In a collaboration with the lab of DeWayne Shoemaker (USDA) we use these well studied populations to investigate how a social insect becomes adapted to invasiveness. By sequencing whole genomes of many individuals from population samples we identify hundreds of thousands of polymorphic sites across the genome and compare their allele frequencies between native and introduced populations. In her PhD studies, Pnina applies a range of statistical inference methods to reconstruct the recent history of these populations and identify genomic regions that experienced positive selection. These genes may be responsible for recent local adaptation of different populations in the native and the introduced range.
Fig. 3: Invasion history of the fire ant Solenopsis invicta.
Universal adaptations of ants - olfactory receptors
The first whole genome sequencing of seven ant species allowed us to search for genes and gene families underlying adaptations of ants in general. Whole genomes scans for positive selection using dN/dS tests (site and branch-site tests in PAML) identified genes implicated in functional categories related to morphology, metabolism, and behavior. Focused analyses of olfactory receptors from two ant species (about 300 per species) identified subfamilies of receptors that underwent rampant ant-specific gene duplications and positive selection. These analyses generated candidate genes for further investigation of adaptive evolution of communication in ant societies.
Fig 1: Gene tree of odorant receptors from two ant species (green and blue) and one wasp (black). Branches with positive selection are marked in red (Roux et al. 2014).
In her MSc thesis, Rana expanded this analysis to many more ant species, including Solenopsis fire ants.

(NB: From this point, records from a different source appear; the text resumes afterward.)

Lemma score_screens_events self original expanded ledger :
  score_screens self original expanded ledger
  = evs ← spin_events self original expanded; Ok (apply_events evs (spin_start ledger)).
Proof.
  unfold score_screens, spin_events. fold (spin_start ledger).
  rewrite scatter_win_events.
  destruct (scatter_events self "DollarScatter" _) as [d|]; [|done]. simpl.
  destruct (star_scatter_count self original) as [star|]; [|done]. simpl.
  rewrite scatter_win_events.
  destruct (scatter_events self "StarScatter" star) as [s|]; [|done]. simpl.
  rewrite paylines_events.
  destruct (mapM' _ (paylines self)) as [ls|]; [|done]. simpl.
  by rewrite !apply_events_app.
Qed.

(** [_calculate_spin_payout] as a function of the contents of the screen:
    the credits depend on the contents only, and are then applied to the
    ledger. *)
Lemma calculate_spin_payout_pure self (h : heap) (g : grid) ledger :
  screen_in_store h g →
  reels_in_range (wild_reels self) (length g) →
  _calculate_spin_payout self h g ledger
  = evs ← spin_events self (read_grid h g) (expand_screen self (read_grid h g));
    Ok (apply_events evs (spin_start ledger), h ++ expand_screen self (read_grid h g)).
Proof.
  intros Hg Hrange. unfold _calculate_spin_payout.
  rewrite apply_expanding_wilds_pure by done. simpl.
  rewrite read_grid_app_l by (by apply screen_in_store_valid).
  assert (Hlen : length g = length (expand_screen self (read_grid h g)))
    by (by rewrite expand_screen_length, read_grid_length).
  rewrite Hlen, read_grid_fresh, score_screens_events.
  by destruct (spin_events _ _ _).
Qed.

Lemma screen_in_store_app (h h' : heap) (g : grid) :
  screen_in_store h g → screen_in_store (h ++ h') g.
Proof.
  intros Hg. eapply Forall_impl; [exact Hg|]. simpl. intros l [Hl Hrows].
  rewrite length_app, deref_app_l by done. split; [lia|done].
Qed.

(** C8.  Evaluating a screen a second time, in the store and with any
    ledger left by earlier evaluations, gives the payout and the winning flag
    of the first evaluation and applies the same credits to the ledger; an
    evaluation that raises does so whatever the ledger. *)
Theorem spin_evaluation_deterministic self (h : heap) (g : grid) ledger :
  screen_in_store h g →
  reels_in_range (wild_reels self) (length g) →
  match _calculate_spin_payout self h g ledger with
  | Ok (st, h1) =>
      ∀ ledger', ∃ st' h2 evs,
        _calculate_spin_payout self h1 g ledger' = Ok (st', h2) ∧
        current_spin_payout st' = current_spin_payout st ∧
        is_winning_spin st' = is_winning_spin st ∧
        payout_contributions st = apply_credits evs ledger ∧
        payout_contributions st' = apply_credits evs ledger'
  | Raise e => ∀ ledger', _calculate_spin_payout self h g ledger' = Raise e
  end.
Proof.
  intros Hg Hrange. rewrite calculate_spin_payout_pure by done.
  destruct (spin_events _ _ _) as [evs|e] eqn:Hevs; simpl.
  - intros ledger'. eexists _, _, evs.
    rewrite calculate_spin_payout_pure by (by try apply screen_in_store_app).
    rewrite read_grid_app_l by (by apply screen_in_store_valid).
    rewrite Hevs. simpl. split; [done|].
    rewrite !apply_events_payout, !apply_events_winning, !apply_events_ledger.
    done.
  - intros ledger'. rewrite calculate_spin_payout_pure by done. by rewrite Hevs.
Qed.

End Events.

Lemma spin_evaluation_deterministic_witness :
  match _calculate_spin_payout demo_float demo_heap demo_grid ∅ with
  | Ok (st, h1) =>
      ∀ ledger', ∃ st' h2 evs,
        _calculate_spin_payout demo_float h1 demo_grid ledger'
        = Ok (st', h2) ∧
        current_spin_payout st' = current_spin_payout st ∧
        is_winning_spin st' = is_winning_spin st ∧
        payout_contributions st = apply_credits evs ∅ ∧
        payout_contributions st' = apply_credits evs ledger'
  | Raise e =>
      ∀ ledger',
        _calculate_spin_payout demo_float demo_heap demo_grid ledger'
        = Raise e
  end.
Proof.
  apply (spin_evaluation_deterministic demo_float demo_heap demo_grid).
  - unfold screen_in_store, demo_grid, demo_heap.
    repeat (apply Forall_cons_2; [split; [simpl; lia|reflexivity]|]). apply Forall_nil_2.
  - unfold reels_in_range. simpl.
    repeat (apply Forall_cons_2; [lia|]). apply Forall_nil_2.
Defined.

(** ** Scatter evaluation *)

Section Scatter.
Context {N : Type} `{!PyNum N}.
Implicit Types (self : Simulator N) (scr : screen).

Lemma dollar_scatter_count_cells scr :
  dollar_scatter_count scr = length (filter (λ s, s = "DollarScatter") (concat scr)).
Proof.
  unfold dollar_scatter_count. induction scr as [|col scr IH]; [done|].
  simpl. rewrite filter_app, length_app, <- IH. done.
Qed.

Lemma star_scatter_loop scr (reels : list Z) (count : nat) :
  reels_in_range reels (length scr) →
  foldM (λ count r_idx,
           col ← py_index scr r_idx;
           Ok (if py_any_eq "StarScatter" col then S count else count))
        count reels
  = Ok (count + length (filter (λ r, "StarScatter" ∈ default [] (scr !! Z.to_nat r)) reels)).
Proof.
  revert count. induction reels as [|r reels IH]; intros count Hrange; simpl.
  - by rewrite Nat.add_0_r.
  - inversion Hrange as [|? ? Hr Hrest]; subst.
    rewrite py_index_nat by lia. unfold nat_index.
    destruct (lookup_lt_is_Some_2 scr (Z.to_nat r)) as [col Hcol]; [lia|].
    rewrite Hcol. simpl. rewrite IH by done. f_equal.
    rewrite filter_cons. rewrite Hcol. simpl.
    destruct (py_any_eq "StarScatter" col) eqn:Hany.
    + apply py_any_eq_true in Hany. rewrite decide_True by done. simpl. lia.
    + rewrite decide_False; [done|]. intros Hin%py_any_eq_true. congruence.
Qed.

Lemma star_scatter_count_reels self scr :
  reels_in_range (star_scatter_reels self) (length scr) →
  star_scatter_count self scr
  = Ok (length (filter (λ r, "StarScatter" ∈ default [] (scr !! Z.to_nat r))
                       (star_scatter_reels self))).
Proof. intros Hrange. unfold star_scatter_count. by rewrite star_scatter_loop. Qed.

Lemma scatter_events_credit self symbol count evs :
  scatter_events self symbol count = Ok evs → evs = scatter_credit self symbol count.
Proof.
  unfold scatter_events, scatter_credit, scatter_entry, scale_scatter, scatter_key, py_div.
  destruct (scatter_pays self !! symbol) as [pays|]; simpl; [|congruence].
  destruct (pays !! count) as [[raw|s]|]; simpl; [|done|congruence].
  destruct (num_is_zero _); simpl; congruence.
Qed.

Amir conducted a focused study of a subfamily of receptors found on the fire ant social chromosome (see below). These analyses revealed specific receptors that underwent dramatic evolution in the fire ant lineage. These candidate genes are now tested in functional assays for their potential role in the regulation of social behavior and social organization.
Evolution of sex determination in ants and bees
All 200,000 Hymenoptera species (including ants, bees, wasps and sawflies) have haplodiploid sex determination. They do not have sex chromosomes. Instead these insects may be either haploids that develop into males, or diploids that develop into females. While this general principle is common to all species in this large insect order, the underlying molecular genetic mechanisms are diverse and dynamic throughout evolution. One type of mechanism is complementary sex determination (CSD). CSD was first discovered in the honey bee Apis mellifera. Also the genes responsible for this mechanism were first discovered in the honey bee: feminizer and csd. These two genes are homologs of the transformer gene found in other insects. They were thought to be the result of a gene duplication event in the honey bees.
In one of the first studies of sex determination genes in ant genomes we discovered that almost every ant genome sequenced has two copies of this gene, like the honey bee. Surprisingly, each ant lineage appears to have its own independent duplication of the ancestral gene transformer. We put forward the hypothesis that this pattern is the result of a single ancestral duplication followed by concerted evolution of the two copies (Privman et al. 2013).
Fig. 4: Gene tree of transformer homologs in ants and bees. Stars mark apparent gene duplications. Arrows indicate evidence for concerted evolution (gene conversion events).
More recently, we are collaborating with the lab of John Wang to characterize the sex determination locus of the fire ant Solenopsis invicta and its population genetics.